Brief: Below are entries; copy exactly the lines from the one with "revert l2. induction" through the one with "apply F1 in I.", both included, and leave out the rest.

Saved data entries:
Lemma sorted_put_entry (key value : bytes) (l : list (bytes * bytes)) :
  sorted_entries l ->
  sorted_entries (rocksdb.put_entry key value l) /\
  forall e, In e (rocksdb.put_entry key value l) <->
            e = (key, value) \/ (In e l /\ fst e <> key).
Proof.
  induction l as [|[k v] t IH]; intro S.
  - simpl. split; [repeat constructor|]. intro e. intuition auto.
  - apply sorted_entries_cons in S as [St Ft]. simpl in Ft.
    specialize (IH St) as [IHs IHm].
    rewrite Forall_forall in Ft.
    simpl. destruct (bytes_compare key k) eqn:C.
    + apply bytes_compare_eq in C. subst k. split.
      * apply sorted_entries_cons. split; [exact St|]. now apply Forall_forall.
      * intro e. simpl. split.
        -- intros [<-|I]; [now left|]. right. split; [now right|].
           intro E. apply Ft in I. rewrite E in I. now apply bytes_lt_irrefl in I.
        -- intros [->|[[<-|I] N]]; [now left| now elim N |now right].
    + split.
      * apply sorted_entries_cons. split.
        -- apply sorted_entries_cons. split; [exact St|]. now apply Forall_forall.
        -- constructor; [exact C|]. apply Forall_forall. intros e I.
           eapply bytes_lt_trans; [exact C|]. now apply Ft.
      * intro e. simpl. split.
        -- intros [<-|[<-|I]]; [now left| |].
           ++ right. split; [now left|]. simpl. intros ->.
              now apply bytes_lt_irrefl in C.
           ++ right. split; [now right|]. intro E. apply Ft in I. rewrite E in I.
              apply (bytes_lt_irrefl key). eapply bytes_lt_trans; eassumption.
        -- intros [->|[[<-|I] N]]; auto.
    + apply bytes_compare_gt in C. split.
      * apply sorted_entries_cons. split; [exact IHs|].
        apply Forall_forall. intros e I. apply IHm in I as [->|[I _]].
        -- exact C.
        -- now apply Ft.
      * intro e. simpl. rewrite IHm. split.
        -- intros [<-|[->|[I N]]]; auto.
           right. split; [now left|]. simpl. intros ->.
           now apply bytes_lt_irrefl in C.
        -- intros [->|[[<-|I] N]]; auto.
Qed.

Lemma sorted_delete_entry (key : bytes) (l : list (bytes * bytes)) :
  sorted_entries l -> sorted_entries (rocksdb.delete_entry key l).
Proof.
  unfold rocksdb.delete_entry.
  induction l as [|e t IH]; intro S; [constructor|].
  apply sorted_entries_cons in S as [St Ft]. simpl.
  destruct (negb (bytes_eqb (fst e) key)); [|now apply IH].
  apply sorted_entries_cons. split; [now apply IH|].
  rewrite Forall_forall in *. intros e' I. apply filter_In in I as [I _].
  now apply Ft.
Qed.

Lemma in_delete_entry (key : bytes) (l : list (bytes * bytes)) (e : bytes * bytes) :
  In e (rocksdb.delete_entry key l) <-> In e l /\ fst e <> key.
Proof.
  unfold rocksdb.delete_entry. rewrite filter_In.
  destruct (bytes_eqb (fst e) key) eqn:E; simpl.
  - apply bytes_eqb_eq in E. intuition congruence.
  - assert (fst e <> key) by (intro E'; apply bytes_eqb_eq in E'; congruence).
    intuition auto.
Qed.

(** Deleting a key that is not stored changes nothing. *)
Lemma delete_entry_absent (key : bytes) (l : list (bytes * bytes)) :
  ~ In key (map fst l) -> rocksdb.delete_entry key l = l.
Proof.
  unfold rocksdb.delete_entry. induction l as [|e t IH]; simpl; intro N; [reflexivity|].
  destruct (bytes_eqb (fst e) key) eqn:E; simpl.
  - apply bytes_eqb_eq in E. elim N. now left.
  - f_equal. apply IH. intro I. apply N. now right.
Qed.

(** Sorted entries are determined by their members. *)
Lemma sorted_entries_ext (l1 l2 : list (bytes * bytes)) :
  sorted_entries l1 -> sorted_entries l2 ->
  (forall e, In e l1 <-> In e l2) -> l1 = l2.
Proof.
  revert l2. induction l1 as [|e1 t1 IH]; intros [|e2 t2] S1 S2 M.
  - reflexivity.
  - destruct (proj2 (M e2)). now left.
  - destruct (proj1 (M e1)). now left.
  - apply sorted_entries_cons in S1 as [S1 F1].
    apply sorted_entries_cons in S2 as [S2 F2].
    rewrite Forall_forall in F1, F2.
    assert (e1 = e2) as ->.
    { destruct (proj1 (M e1) (or_introl eq_refl)) as [E|I1]; [now symmetry|].
      destruct (proj2 (M e2) (or_introl eq_refl)) as [E|I2]; [exact E|].
      apply F2 in I1. apply F1 in I2.
      elim (bytes_lt_irrefl (fst e1)). eapply bytes_lt_trans; eassumption. }
    f_equal. apply IH; trivial. intro e. split; intro I.
    + destruct (proj1 (M e) (or_intror I)) as [<-|I']; [|exact I'].
      apply F1 in I. now apply bytes_lt_irrefl in I.
    + destruct (proj2 (M e) (or_intror I)) as [<-|I']; [|exact I'].
      apply F2 in I. now apply bytes_lt_irrefl in I.
Qed.

Lemma sorted_put_all (keys : list bytes) (l : list (bytes * bytes)) :
  sorted_entries l ->
  sorted_entries (put_all keys l) /\
  forall e, In e (put_all keys l) <->
            (In (fst e) keys /\ snd e = []) \/ (In e l /\ ~ In (fst e) keys).
Proof.
  revert l. induction keys as [|k keys IH]; intros l S.
  - simpl. split; [exact S|]. intro e. intuition auto.
  - destruct (sorted_put_entry k [] l S) as [S1 M1].
    destruct (IH _ S1) as [S2 M2].
    split; [exact S2|]. intro e.
    change (put_all (k :: keys) l) with (put_all keys (rocksdb.put_entry k [] l)).
    rewrite M2, M1. simpl. destruct e as [ke ve]. simpl.
    destruct (in_dec (list_eq_dec Byte.byte_eq_dec) ke keys) as [I|NI];
      destruct (list_eq_dec Byte.byte_eq_dec ke k) as [E|N];
      intuition (try congruence; auto).
Qed.

Lemma sorted_delete_all (keys : list bytes) (l : list (bytes * bytes)) :
  sorted_entries l ->
  sorted_entries (delete_all keys l) /\
  forall e, In e (delete_all keys l) <-> In e l /\ ~ In (fst e) keys.
Proof.
  revert l. induction keys as [|k keys IH]; intros l S.
  - simpl. split; [exact S|]. intro e. intuition auto.
  - destruct (IH _ (sorted_delete_entry k l S)) as [S2 M2].
    split; [exact S2|]. intro e.
    change (delete_all (k :: keys) l) with (delete_all keys (rocksdb.delete_entry k l)).
    rewrite M2, in_delete_entry. simpl. intuition auto.
Qed.

Lemma put_all_twice (keys : list bytes) (l : list (bytes * bytes)) :
  sorted_entries l -> put_all keys (put_all keys l) = put_all keys l.
Proof.
  intro S. destruct (sorted_put_all keys l S) as [S1 M1].
  destruct (sorted_put_all keys _ S1) as [S2 M2].
  apply sorted_entries_ext; trivial.
  intro e. rewrite M2, M1. intuition auto.
Qed.

Lemma delete_all_put_all (keys : list bytes) (l : list (bytes * bytes)) :
  sorted_entries l ->
  (forall key, In key keys -> ~ In key (map fst l)) ->
  delete_all keys (put_all keys l) = l.
Proof.
  intros S A. destruct (sorted_put_all keys l S) as [S1 M1].
  destruct (sorted_delete_all keys _ S1) as [S2 M2].
  apply sorted_entries_ext; trivial.
  intro e. rewrite M2, M1. split.
  - intuition auto.
  - intro I. assert (~ In (fst e) keys).
    { intro K. apply (A _ K). now apply in_map. }
    intuition auto.
Qed.

(** ** Column families *)

Lemma find_set_cf (i : N) (d : list (bytes * bytes)) (cfs : list rocksdb.ColumnFamily)
  (cf : rocksdb.ColumnFamily) :
  rocksdb.find_cf i cfs = Some cf ->
  rocksdb.find_cf i (rocksdb.set_cf i d cfs)
  = Some (rocksdb.mkColumnFamily (rocksdb.cf_name cf) (rocksdb.cf_id cf) d).
Proof.
  unfold rocksdb.find_cf. induction cfs as [|c t IH]; simpl; [discriminate|].
  destruct (rocksdb.cf_id c =? i)%N eqn:E; simpl.
  - intro F; injection F as <-. simpl. now rewrite E.
  - rewrite E. exact IH.
Qed.

Lemma find_set_cf_none (i : N) (d : list (bytes * bytes)) (cfs : list rocksdb.ColumnFamily) :
  rocksdb.find_cf i cfs = None -> rocksdb.set_cf i d cfs = cfs.
Proof.
  unfold rocksdb.find_cf. induction cfs as [|c t IH]; simpl; [reflexivity|].
  destruct (rocksdb.cf_id c =? i)%N; [discriminate|].
  intro F. now rewrite IH.
Qed.

Lemma set_cf_same (i : N) (cfs : list rocksdb.ColumnFamily) (cf : rocksdb.ColumnFamily) :
  rocksdb.find_cf i cfs = Some cf -> rocksdb.set_cf i (rocksdb.cf_data cf) cfs = cfs.
Proof.
  unfold rocksdb.find_cf. induction cfs as [|c t IH]; simpl; [discriminate|].
  destruct (rocksdb.cf_id c =? i)%N.
  - intro F; injection F as <-. now destruct c.
  - intro F. now rewrite IH.
Qed.

Lemma set_cf_twice (i : N) (d d' : list (bytes * bytes)) (cfs : list rocksdb.ColumnFamily) :
  rocksdb.set_cf i d (rocksdb.set_cf i d' cfs) = rocksdb.set_cf i d cfs.
Proof.
  induction cfs as [|c t IH]; simpl; [reflexivity|].
  destruct (rocksdb.cf_id c =? i)%N eqn:E; simpl; rewrite E; [reflexivity|].
  now rewrite IH.
Qed.

Lemma set_cf_names (i : N) (d : list (bytes * bytes)) (cfs : list rocksdb.ColumnFamily) :
  map rocksdb.cf_name (rocksdb.set_cf i d cfs) = map rocksdb.cf_name cfs /\
  map rocksdb.cf_id (rocksdb.set_cf i d cfs) = map rocksdb.cf_id cfs.
Proof.
  induction cfs as [|c t [IH1 IH2]]; simpl; [now split|].
  destruct (rocksdb.cf_id c =? i)%N; simpl; [now split|].
  now rewrite IH1, IH2.
Qed.

Section IndexFacts.

Context `{Externals}.

Lemma bind_Ok {A B} (m : M A) (k : A -> M B) (w w' : World) (a : A) :
  m w = (Ok a, w') -> bind m k w = k a w'.
Proof. intro E. unfold bind. now rewrite E. Qed.

Lemma bind_Raise {A B} (m : M A) (k : A -> M B) (w w' : World) (e : exn) :
  m w = (Raise e, w') -> bind m k w = (Raise e, w').
Proof. intro E. unfold bind. now rewrite E. Qed.

Lemma bind_lift {A B} (r : result A) (k : A -> M B) (w : World) :
  bind (lift r) k w = match r with Ok a => k a w | Raise e => (Raise e, w) end.
Proof. unfold bind, lift. now destruct r. Qed.

Variable self : RocksDBAddressIndex.

Lemma keyspace_find (w : World) (data : list (bytes * bytes)) :
  keyspace self w = Some data ->
  exists cf,
    rocksdb.find_cf (rocksdb.id (_cf self)) (rocksdb.column_families (db w)) = Some cf
    /\ rocksdb.cf_data cf = data.
Proof.
  unfold keyspace. destruct (rocksdb.find_cf _ _) as [cf|]; simpl; [|discriminate].
  intro E; injection E as <-. now exists cf.
Qed.

Lemma keyspace_set_keyspace (w : World) (data data' : list (bytes * bytes)) :
  keyspace self w = Some data ->
  keyspace self (set_keyspace self data' w) = Some data'.
Proof.
  intro K. apply keyspace_find in K as (cf & F & _).
  unfold keyspace, set_keyspace. simpl. now rewrite (find_set_cf _ _ _ _ F).
Qed.

Lemma set_keyspace_same (w : World) (data : list (bytes * bytes)) :
  keyspace self w = Some data -> set_keyspace self data w = w.
Proof.
  intro K. apply keyspace_find in K as (cf & F & <-).
  unfold set_keyspace. rewrite (set_cf_same _ _ _ F).
  destruct w as [[cfs m] b]. reflexivity.
Qed.

Lemma set_keyspace_twice (w : World) (d d' : list (bytes * bytes)) :
  set_keyspace self d (set_keyspace self d' w) = set_keyspace self d w.
Proof. unfold set_keyspace. simpl. now rewrite set_cf_twice. Qed.

Lemma bus_set_keyspace (w : World) (d : list (bytes * bytes)) :
  bus (set_keyspace self d w) = bus w.
Proof. reflexivity. Qed.

Lemma put_run (w : World) (data : list (bytes * bytes)) (key value : bytes) :
  keyspace self w = Some data ->
  on_db (fun d => rocksdb.put d (_cf self, key) value) w
  = (Ok tt, set_keyspace self (rocksdb.put_entry key value data) w).
Proof.
  intro K. apply keyspace_find in K as (cf & F & <-).
  unfold on_db, rocksdb.put. now rewrite F.
Qed.

Lemma delete_run (w : World) (data : list (bytes * bytes)) (key : bytes) :
  keyspace self w = Some data ->
  on_db (fun d => rocksdb.delete d (_cf self, key)) w
  = (Ok tt, set_keyspace self (rocksdb.delete_entry key data) w).
Proof.
  intro K. apply keyspace_find in K as (cf & F & <-).
  unfold on_db, rocksdb.delete. now rewrite F.
Qed.

(** The loop of [add_tx] puts the keys of [encoded], in order. *)
Lemma add_loop_run (tx : BaseTransaction) (addresses : list str) :
  forall (w : World) (data : list (bytes * bytes)),
    keyspace self w = Some data ->
    for_each addresses (fun address =>
      key <- lift (_to_key address (Some tx)) ;;
      on_db (fun d => rocksdb.put d (_cf self, key) []))%M w
    = (raised (snd (encoded tx addresses)),
       set_keyspace self (put_all (fst (encoded tx addresses)) data) w).
Proof.
  induction addresses as [|a rest IH]; intros w data K.
  - simpl. unfold ret. now rewrite (set_keyspace_same _ _ K).
  - cbn [for_each encoded].
    destruct (_to_key a (Some tx)) as [key|e].
    + erewrite bind_Ok by (rewrite bind_lift; apply (put_run _ _ key [] K)).
      rewrite (IH _ _ (keyspace_set_keyspace _ _ _ K)).
      destruct (encoded tx rest) as [keys e]. simpl.
      now rewrite set_keyspace_twice.
    + erewrite bind_Raise by (rewrite bind_lift; reflexivity).
      simpl. now rewrite (set_keyspace_same _ _ K).
Qed.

Task result:
  revert l2. induction l1 as [|e1 t1 IH]; intros [|e2 t2] S1 S2 M.
  - reflexivity.
  - destruct (proj2 (M e2)). now left.
  - destruct (proj1 (M e1)). now left.
  - apply sorted_entries_cons in S1 as [S1 F1].
    apply sorted_entries_cons in S2 as [S2 F2].
    rewrite Forall_forall in F1, F2.
    assert (e1 = e2) as ->.
    { destruct (proj1 (M e1) (or_introl eq_refl)) as [E|I1]; [now symmetry|].
      destruct (proj2 (M e2) (or_introl eq_refl)) as [E|I2]; [exact E|].
      apply F2 in I1. apply F1 in I2.
      elim (bytes_lt_irrefl (fst e1)). eapply bytes_lt_trans; eassumption. }
    f_equal. apply IH; trivial. intro e. split; intro I.
    + destruct (proj1 (M e) (or_intror I)) as [<-|I']; [|exact I'].
      apply F1 in I. now apply bytes_lt_irrefl in I.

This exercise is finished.